* [Source data]:
_ _ _ _ _

Definition is_valid_transition (from to : MessageStatus) : bool :=
  status_rank from <? status_rank to.

Record Message : Type := mkMessage {
  msg_id : MessageId;
  msg_conversation_id : ConversationId;
  msg_sender_identity : IdentityId;
  msg_sender_machine : MachineId;
  msg_text : rstr;
  msg_status : MessageStatus;
  msg_created_at_ms : u64;
  msg_status_updated_at_ms : u64;
}.

Record Conversation : Type := mkConversation {
  conv_conversation_id : ConversationId;
  conv_peer_identity : IdentityId;
  conv_last_sector : option SectorId;
}.

(** Declared by the source and used nowhere in it. *)
Record ConversationMeta : Type := mkConversationMeta {
  cm_conversation_id : ConversationId;
  cm_peer_identity : IdentityId;
  cm_last_message_at_ms : u64;
  cm_last_sector_id : option SectorId;
}.

Record DmSectorPayload : Type := mkDmSectorPayload {
  dsp_message_id : MessageId;
  dsp_conversation_id : ConversationId;
  dsp_sender_identity : IdentityId;
  dsp_sender_machine : MachineId;
  dsp_text : rstr;
  dsp_created_at_ms : u64;
}.

Record ReceiptPayload : Type := mkReceiptPayload {
  rp_message_id : MessageId;
  rp_conversation_id : ConversationId;
  rp_recipient_identity : IdentityId;
  rp_recipient_machine : MachineId;
  rp_status : MessageStatus;
  rp_timestamp_ms : u64;
}.

(** [impl Display for ConversationId] *)
Definition ConversationId_fmt (c : ConversationId) (f : rstr) : rstr :=
  foldl (λ f byte, f ++ hex_byte byte) f (arr_bytes (conv_id_0 c)).

Lemma ConversationId_fmt_inj f : Inj (=) (=) (λ c, ConversationId_fmt c f).
Proof.
  intros [a] [b]. unfold ConversationId_fmt. cbn [conv_id_0]. rewrite !hex_foldl.
  intros Heq%(inj _)%hex_inj. f_equal. by apply (inj arr_bytes).
Qed.

(** ** Keys of [CF_CHAINS] *)

Definition MSG_KEY_PREFIX : bytes := blit "dm_msg:".

Definition make_msg_key (c : ConversationId) (m : MessageId) : bytes :=
  MSG_KEY_PREFIX ++ arr_bytes (conv_id_0 c) ++ arr_bytes (message_id_0 m).

Definition make_msg_prefix (c : ConversationId) : bytes :=
  MSG_KEY_PREFIX ++ arr_bytes (conv_id_0 c).

#[global] Arguments storage_key : simpl never.
#[global] Arguments make_msg_key : simpl never.
#[global] Arguments make_msg_prefix : simpl never.

(** The loop of [increment_bytes] over the bytes from last to first; [true] when it
    returned inside the loop. *)
Fixpoint increment_loop (rev_v : bytes) : bytes * bool :=
  match rev_v with
  | [] => ([], false)
  | b :: rest =>
      if (byte_Z b <? 255)%Z then (Z_byte (byte_Z b + 1) :: rest, true)
      else let (rest', stop) := increment_loop rest in (Z_byte 0 :: rest', stop)
  end.

(** [increment_bytes] of [service.rs]: on overflow a leading byte is inserted. *)
Definition increment_bytes (v : bytes) : bytes :=
  let (r, stop) := increment_loop (reverse v) in
  if stop then reverse r else Z_byte 1 :: reverse r.

(** [increment_bytes] of [paginate.rs]: on overflow a trailing byte is pushed. *)
Definition paginate_increment_bytes (v : bytes) : bytes :=
  let (r, stop) := increment_loop (reverse v) in
  if stop then reverse r else reverse r ++ [Z_byte 1].

(** ** Errors and service *)

Section dm.
Context `{R : RocksDB} `{P : PostcardLib} `{B : Blake3}.
Context `{!Postcard OutboxEntry, !Postcard Contact, !Postcard Conversation, !Postcard Message,
          !Postcard DmSectorPayload, !Postcard ReceiptPayload} `{ML : MessageLayout}.

Inductive DmError : Type :=
| DmCrypto (e : CryptoError)
| DmStorage (e : StorageError)
| DmNetwork (e : NetworkError)
| DmContact (e : ContactError)
| UnknownConversation (id : ConversationId)
| InvalidStatusTransition (from to : MessageStatus)
| ContactNotFound (id : IdentityId)
| MessageNotFound (id : MessageId)
| DmCodec (s : string).

(** [DmService { db, identity, machine_id, contacts }] *)
Record DmService : Type := mkDmService {
  ds_identity : IdentityId;
  ds_machine_id : MachineId;
  ds_contacts : ContactStore;
}.

Definition DmService_new (identity : IdentityId) (machine_id : MachineId) (contacts : ContactStore)
    : DmService := mkDmService identity machine_id contacts.

Definition dm_codec (e : postcard_error) : DmError := DmCodec (postcard_error_string e).

Definition open_conversation (svc : DmService) (peer : IdentityId)
    : io DB DmError Conversation :=
  found ← reads (λ db, map_err DmContact (get_contact (ds_contacts svc) db peer));
  match found with
  | None => fails (ContactNotFound peer)
  | Some _ =>
      let conv_id := derive (ds_identity svc) peer in
      let key := storage_key conv_id in
      raw ← reads (λ db, map_err DmStorage (get_raw db CF_CHAINS key));
      match raw with
      | Some b => lift (map_err dm_codec (from_bytes b))
      | None =>
          let conv := mkConversation conv_id peer None in
          encoded ← lift (map_err dm_codec (to_vec conv));
          io_map_err DmStorage (put_raw CF_CHAINS key encoded);;
          mret conv
      end
  end.

Definition resume_conversation (db : DB) (cid : ConversationId) : result DmError Conversation :=
  let key := storage_key cid in
  found ← map_err DmStorage (get_raw db CF_CHAINS key);
  b ← ok_or found (UnknownConversation cid);
  map_err dm_codec (from_bytes b).

Definition save_conversation (conv : Conversation) : io DB DmError () :=
  let key := storage_key (conv_conversation_id conv) in
  encoded ← lift (map_err dm_codec (to_vec conv));
  io_map_err DmStorage (put_raw CF_CHAINS key encoded);;
  mret ().

Definition store_message (msg : Message) : io DB DmError () :=
  let key := make_msg_key (msg_conversation_id msg) (msg_id msg) in
  encoded ← lift (map_err dm_codec (to_vec msg));
  io_map_err DmStorage (put_raw CF_CHAINS key encoded);;
  mret ().

(** The body of the loop of [history] and of [paginate_messages]; their copies are the same
    text. *)
Definition page_step (prefix seek_key : bytes) (before : option MessageId) (limit : u64)
    (results : list Message) (item : result rocks_error (bytes * bytes))
    : result DmError (ctl (list Message)) :=
  '(k, v) ← map_err (λ e, DmCodec (rocks_error_string e)) item;
  if negb (starts_with k prefix) then Ok (Break results)
  else if bool_decide (is_Some before) && bool_decide (k = seek_key) then
    Ok (Continue results)
  else
    msg ← map_err dm_codec (from_bytes v);
    let results := results ++ [msg] in
    if (uval limit <=? Z.of_nat (length results))%Z then Ok (Break results)
    else Ok (Continue results).

Definition history (db : DB) (cid : ConversationId) (before : option MessageId) (limit : u64)
    : result (raised DmError) (list Message) :=
  map_err (Raised ∘ DmStorage) (cf_handle db CF_CHAINS);;
  let prefix := make_msg_prefix cid in
  let seek_key :=
    match before with
    | Some id => make_msg_key cid id
    | None => increment_bytes prefix
    end in
  let iter := DB_iterator_cf db CF_CHAINS (IterFrom seek_key Reverse) in
  vec_with_capacity size_of_message (uval limit);;
  map_err Raised (for_each (page_step prefix seek_key before limit) [] iter).

(** [paginate.rs] has its own copies of the functions that build keys. *)
Definition paginate_KEY_PREFIX : bytes := blit "dm_msg:".
Definition paginate_msg_prefix (c : ConversationId) : bytes :=
  paginate_KEY_PREFIX ++ arr_bytes (conv_id_0 c).
Definition paginate_msg_key (c : ConversationId) (m : MessageId) : bytes :=
  paginate_msg_prefix c ++ arr_bytes (message_id_0 m).

Lemma paginate_msg_key_eq c m : paginate_msg_key c m = make_msg_key c m.
Proof using. unfold paginate_msg_key, paginate_msg_prefix, make_msg_key. by rewrite <-(assoc_L (++)). Qed.

(** [paginate_messages] of [paginate.rs] *)
Definition paginate_messages (db : DB) (cid : ConversationId) (before : option MessageId)
    (limit : u64) : result (raised DmError) (list Message) :=
  if (uval limit =? 0)%Z then Ok []
  else
    map_err (Raised ∘ DmStorage) (cf_handle db CF_CHAINS);;
    let prefix := paginate_msg_prefix cid in
    let seek_key :=
      match before with
      | Some id => paginate_msg_key cid id
      | None => paginate_increment_bytes prefix
      end in
    let iter := DB_iterator_cf db CF_CHAINS (IterFrom seek_key Reverse) in
    vec_with_capacity size_of_message (uval limit);;
    map_err Raised (for_each (page_step prefix seek_key before limit) [] iter).

Definition get_message (db : DB) (cid : ConversationId) (mid : MessageId)
    : result DmError (option Message) :=
  let key := make_msg_key cid mid in
  map_err DmStorage (cf_handle db CF_CHAINS);;
  match DB_get_cf db CF_CHAINS key with
  | Ok (Some b) => msg ← map_err dm_codec (from_bytes b); Ok (Some msg)
  | Ok None => Ok None
  | Err e => Err (DmCodec (rocks_error_string e))
  end.

Definition update_status (cid : ConversationId) (mid : MessageId) (new_status : MessageStatus)
    (now : u64) : io DB DmError () :=
  found ← reads (λ db, get_message db cid mid);
  msg ← lift (ok_or found (MessageNotFound mid));
  if negb (is_valid_transition (msg_status msg) new_status) then
    fails (InvalidStatusTransition (msg_status msg) new_status)
  else
    let updated := mkMessage (msg_id msg) (msg_conversation_id msg) (msg_sender_identity msg)
      (msg_sender_machine msg) (msg_text msg) new_status (msg_created_at_ms msg) now in
    store_message updated;;
    mret ().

_ _ _ _ _

* [Work instructions]: Filter the entries above down to the lines that hold the word "DmError", and copy those lines.

* [Exercise result]:
Inductive DmError : Type :=
Definition dm_codec (e : postcard_error) : DmError := DmCodec (postcard_error_string e).
    : io DB DmError Conversation :=
Definition resume_conversation (db : DB) (cid : ConversationId) : result DmError Conversation :=
Definition save_conversation (conv : Conversation) : io DB DmError () :=
Definition store_message (msg : Message) : io DB DmError () :=
    : result DmError (ctl (list Message)) :=
    : result (raised DmError) (list Message) :=
    (limit : u64) : result (raised DmError) (list Message) :=
    : result DmError (option Message) :=
    (now : u64) : io DB DmError () :=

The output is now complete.